One of the more comprehensive upgrades to I22, completed this year, is the introduction of Grazing Incidence SAXS (GI-SAXS). This upgrade, led by PDRA Paul Staniec, has taken several years to complete and now offers a wealth of new capabilities at the beamline. GI-SAXS is used for monitoring the surface structure at the nanoscale and can yield important information on thin films in fields of science such as photovoltaic devices and self-assembly nanostructures.
I22 also now benefits from an in vacuum WAXS detector. In collaboration with DECTRIS, a large l-shaped detector was built that interfaced directly to the vacuum, which means that users can obtain partial 2D WAXS data from a sample while still benefiting from the full 2D SAXS data collection already available.
The High Throughput SAXS beamline (B21) is used for the study of particles in a solution. This technique is typically used by biologists where crystallography is not an option and it can provide valuable structural data on the thermodynamic state of a sample. The end station at B21 can be configured for full automation using the BIOSAXS robot using 96-well plates to enable high throughput screens.
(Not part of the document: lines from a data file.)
(** * The highway driving environment, [highway_env/envs/highway_env.py]

    A shallow embedding of [HighwayEnv] and [HighwayEnvFast]: the scenario
    builder, the reward evaluator and the episode lifecycle checks, followed
    by the properties proved about them.

    Conventions of the embedding.
    - Python numbers are exact rationals ([Q]); an [int] is an integral
      rational.  Rounding of binary floating point is outside the model, so
      every numeric statement is one of exact arithmetic, stated up to [==].
    - A Python exception is a value of [Exn]; a computation that may raise
      returns a [res].  Methods of the environment run in the monad [M],
      which threads the environment object and keeps the state reached when
      an exception escapes.
    - Objects that are shared and mutated (the vehicles) live in a store
      indexed by references; the road and the environment hold references. *)

From Stdlib Require Import QArith Qabs Qminmax Lia Lqa ZArith.
From stdpp Require Import base gmap strings list fin_maps.
Local Open Scope Q_scope.

(** ** Python values, exceptions and fallible computations *)

#[warnings="-register-all"]
Inductive PyVal : Type :=
  | VNone
  | VBool (b : bool)
  | VNum (q : Q)
  | VStr (s : string)
  | VList (l : list PyVal)
  | VDict (d : list (string * PyVal)).

Inductive Exn : Type :=
  | KeyError (key : string)
  | TypeError
  | IndexError
  | ZeroDivisionError
  | AttributeError
  | ValueError.

Inductive res (A : Type) : Type :=
  | Ok (a : A)
  | Raise (e : Exn).
Arguments Ok {A} a.
Arguments Raise {A} e.

#[global] Instance res_ret : MRet res := λ A a, Ok a.
#[global] Instance res_bind : MBind res := λ A B f m,
  match m with
  | Ok a => f a
  | Raise e => Raise e
  end.

(** Truth value of an object, as tested by [if] and by [and]/[or]. *)
Definition truthy (v : PyVal) : bool :=
  match v with
  | VNone => false
  | VBool b => b
  | VNum q => negb (Qeq_bool q 0)
  | VStr s => negb (String.eqb s "")
  | VList l => match l with [] => false | _ => true end
  | VDict d => match d with [] => false | _ => true end
  end.

(** A value used as an operand of float arithmetic. [True] and [False]
    count as 1 and 0; anything that is not a number raises [TypeError]. *)
Definition as_num (v : PyVal) : res Q :=
  match v with
  | VNum q => Ok q
  | VBool b => Ok (if b then 1 else 0)
  | _ => Raise TypeError
  end.

(** A value used where an [int] is required. *)
Definition as_int (v : PyVal) : res Z :=
  match v with
  | VNum q =>
      if (Qnum q mod Zpos (Qden q) =? 0)%Z
      then Ok (Qnum q / Zpos (Qden q))%Z
      else Raise TypeError
  | VBool b => Ok (if b then 1 else 0)%Z
  | _ => Raise TypeError
  end.

(** A two-element sequence read as [x[0]], [x[1]]. *)
Definition as_range (v : PyVal) : res (Q * Q) :=
  match v with
  | VList (a :: b :: _) => lo ← as_num a; hi ← as_num b; Ok (lo, hi)
  | VList _ => Raise IndexError
  | _ => Raise TypeError
  end.

(** [x / y] on numbers. *)
Definition truediv (x y : Q) : res Q :=
  if Qeq_bool y 0 then Raise ZeroDivisionError else Ok (x / y).

(** [float(b)] for a flag. *)
Definition float_of_bool (b : bool) : Q := if b then 1 else 0.

(** ** Dictionaries *)

(** [d[key]] *)
Definition getitem (d : gmap string PyVal) (key : string) : res PyVal :=
  match d !! key with
  | Some v => Ok v
  | None => Raise (KeyError key)
  end.

(** [d.get(key, dflt)] *)
Definition dict_get (d : gmap string PyVal) (key : string) (dflt : PyVal) : PyVal :=
  default dflt (d !! key).

(** A dictionary display [{k1: v1, ...}]: items are stored from left to
    right, so the last of two equal keys wins. *)
Definition dict_display (items : list (string * PyVal)) : gmap string PyVal :=
  foldl (λ d kv, <[kv.1 := kv.2]> d) ∅ items.

(** [d.update(other)] *)
Definition dict_update (d other : gmap string PyVal) : gmap string PyVal :=
  other ∪ d.

(** ** numpy and [highway_env.utils] *)

Module np.

(** [np.clip(a, a_min, a_max)], that is [minimum(a_max, maximum(a, a_min))]. *)
Definition clip (a a_min a_max : Q) : Q := Qmin a_max (Qmax a a_min).

End np.

Module utils.

(** Modelled from the spec: [utils.lmap] is imported from [highway_env.utils],
    which is not part of this file.  It maps a value linearly from the range
    [x] onto the range [y]; for the target [0, 1] this is the spec's formula
    [(v - min) / (max - min)].  The quotient is a Python division. *)
Definition lmap (v : Q) (x y : Q * Q) : res Q :=
  q ← truediv ((v - x.1) * (y.2 - y.1)) (x.2 - x.1);
  Ok (y.1 + q).

(** Modelled from the spec: [utils.near_split] is imported from
    [highway_env.utils], which is not part of this file.  It splits [x] into
    [num_bins] bins as evenly as possible, the remainder going to the first
    bins; a split into no bins is invalid and fails. *)
Definition near_split (x num_bins : Z) : res (list Z) :=
  if (num_bins <=? 0)%Z then Raise ValueError
  else
    let quotient := (x / num_bins)%Z in
    let remainder := (x mod num_bins)%Z in
    Ok (replicate (Z.to_nat remainder) (quotient + 1)%Z
        ++ replicate (Z.to_nat (num_bins - remainder)) quotient).

End utils.

(** ** Floats that are not numbers *)

(** The distances that [Vehicle.lane_distance_to] returns are Python floats,
    and a float can be [nan]; this is a float as far as the safety part of
    the reward can tell, a number or [nan]. *)
Inductive Float : Type :=
  | Finite (q : Q)
  | NaN.

Module floats.

(** [a > b]: every comparison with [nan] is [False]. *)
Definition gt (a : Float) (b : Q) : bool :=
  match a with
  | Finite q => if Qlt_le_dec b q then true else false
  | NaN => false
  end.

(** [abs(a)] *)
Definition abs (a : Float) : Float :=
  match a with
  | Finite q => Finite (Qabs q)
  | NaN => NaN
  end.

(** [a + b] *)
Definition add (a b : Float) : Float :=
  match a, b with
  | Finite p, Finite q => Finite (p + q)
  | _, _ => NaN
  end.

(** [utils.lmap(v, x, y)] for a float [v] and two ranges of numbers: the
    differences, the product and the quotient of the formula are [nan] for
    [nan], and the division still fails for a range of width 0. *)
Definition lmap (v : Float) (x y : Q * Q) : res Float :=
  match v with
  | Finite q => r ← utils.lmap q x y; Ok (Finite r)
  | NaN => _ ← truediv 1 (x.2 - x.1); Ok NaN
  end.

(** [np.clip(a, a_min, a_max)]: the minimum and the maximum of numpy
    propagate [nan]. *)
Definition clip (a : Float) (a_min a_max : Q) : Float :=
  match a with
  | Finite q => Finite (np.clip q a_min a_max)
  | NaN => NaN
  end.

End floats.

(** ** Vehicles, the road and the environment object *)

(** A lane index [(from, to, id)]. *)
Definition LaneIndex : Type := string * string * Z.

(** The fields of a vehicle object that this file reads or writes.
    [target_lane_index] is present exactly on instances of
    [ControlledVehicle]. *)
Record Vehicle : Type := mkVehicle {
  position : Q * Q;
  heading : Q;
  speed : Q;
  crashed : bool;
  on_road : bool;
  lane_index : LaneIndex;
  target_lane_index : option LaneIndex;
  check_collisions : bool
}.

(** [vehicle.check_collisions = flag] *)
Definition set_check_collisions (flag : bool) (v : Vehicle) : Vehicle :=
  mkVehicle (position v) (heading v) (speed v) (crashed v) (on_road v)
    (lane_index v) (target_lane_index v) flag.

(** References to vehicle objects. *)
Definition ref : Type := positive.

(** State of the shared, seedable random generator. *)
Definition Rng : Type := N.

(** Modelled from the spec: [RoadNetwork] is imported from
    [highway_env.road.road], which is not part of this file.  A straight road
    network has the requested number of parallel lanes and a fixed speed
    limit. *)
Record RoadNetwork : Type := mkRoadNetwork {
  lanes : PyVal;
  speed_limit : Q
}.

Definition straight_road_network (lanes : PyVal) (speed_limit : Q) : RoadNetwork :=
  mkRoadNetwork lanes speed_limit.

(** Modelled from the spec: [Road] is imported from [highway_env.road.road],
    which is not part of this file.  The road owns the list of vehicles and
    the lane network; a new road has no vehicles.  Its generator is the
    environment's own [np_random]. *)
Record Road : Type := mkRoad {
  network : RoadNetwork;
  vehicles : list ref;
  record_history : PyVal
}.

(** The environment object [self]. [stdout] collects what [print] wrote. *)
Record Env : Type := mkEnv {
  config : gmap string PyVal;
  store : gmap ref Vehicle;
  road : Road;
  controlled_vehicles : list ref;
  np_random : Rng;
  time : Q;
  action : PyVal;
  stdout : list Q
}.

Definition set_store (f : gmap ref Vehicle → gmap ref Vehicle) (e : Env) : Env :=
  mkEnv (config e) (f (store e)) (road e) (controlled_vehicles e)
    (np_random e) (time e) (action e) (stdout e).
Definition set_road (f : Road → Road) (e : Env) : Env :=
  mkEnv (config e) (store e) (f (road e)) (controlled_vehicles e)
    (np_random e) (time e) (action e) (stdout e).
Definition set_controlled_vehicles (f : list ref → list ref) (e : Env) : Env :=
  mkEnv (config e) (store e) (road e) (f (controlled_vehicles e))
    (np_random e) (time e) (action e) (stdout e).
Definition set_np_random (g : Rng) (e : Env) : Env :=
  mkEnv (config e) (store e) (road e) (controlled_vehicles e)
    g (time e) (action e) (stdout e).
Definition set_stdout (f : list Q → list Q) (e : Env) : Env :=
  mkEnv (config e) (store e) (road e) (controlled_vehicles e)
    (np_random e) (time e) (action e) (f (stdout e)).

(** ** The monad of methods *)

Definition M (A : Type) : Type := Env → res A * Env.

#[global] Instance M_ret : MRet M := λ A a e, (Ok a, e).
#[global] Instance M_bind : MBind M := λ A B f m e,
  match m e with
  | (Ok a, e') => f a e'
  | (Raise x, e') => (Raise x, e')
  end.

Definition lift {A} (r : res A) : M A := λ e, (r, e).
Definition gets {A} (f : Env → A) : M A := λ e, (Ok (f e), e).
Definition modify (f : Env → Env) : M unit := λ e, (Ok tt, f e).

(** [print(x)] *)
Definition print (x : Q) : M unit := modify (set_stdout (λ out, out ++ [x])).

(** [self.config[key]] *)
Definition config_item (key : string) : M PyVal :=
  cfg ← gets config; lift (getitem cfg key).

(** Creating an object: it gets a reference that no object has yet. *)
Definition new_vehicle (v : Vehicle) : M ref := λ e,
  let r := fresh (dom (store e)) in
  (Ok r, set_store (insert r v) e).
Recently, B21 has experienced a huge overhaul, with a total upgrade of its X-ray optics from a double crystal monochromator to a double multilayer monochromator. The upgrade has increased the X-ray intensity by over 80- fold and improved the signal-to-noise ratio in the region of 150 to 200 fold. The massive improvements in intensity have reduced sample measurement times from 3 minutes per sample down to 1 second per sample. Moreover, the instrument has been stripped back and rebuilt entirely to improve focussing and reduce background scattering. Together, these improvements have made B21 one of the most sensitive beamlines in the world. Samples can now be imaged at concentrations 10–20 times lower than before, a feature that is ideal for users with dilute samples that are unable to be concentrated.
Diamond Light Source is the UK's national synchrotron science facility, located at the Harwell Science and Innovation Campus in Oxfordshire.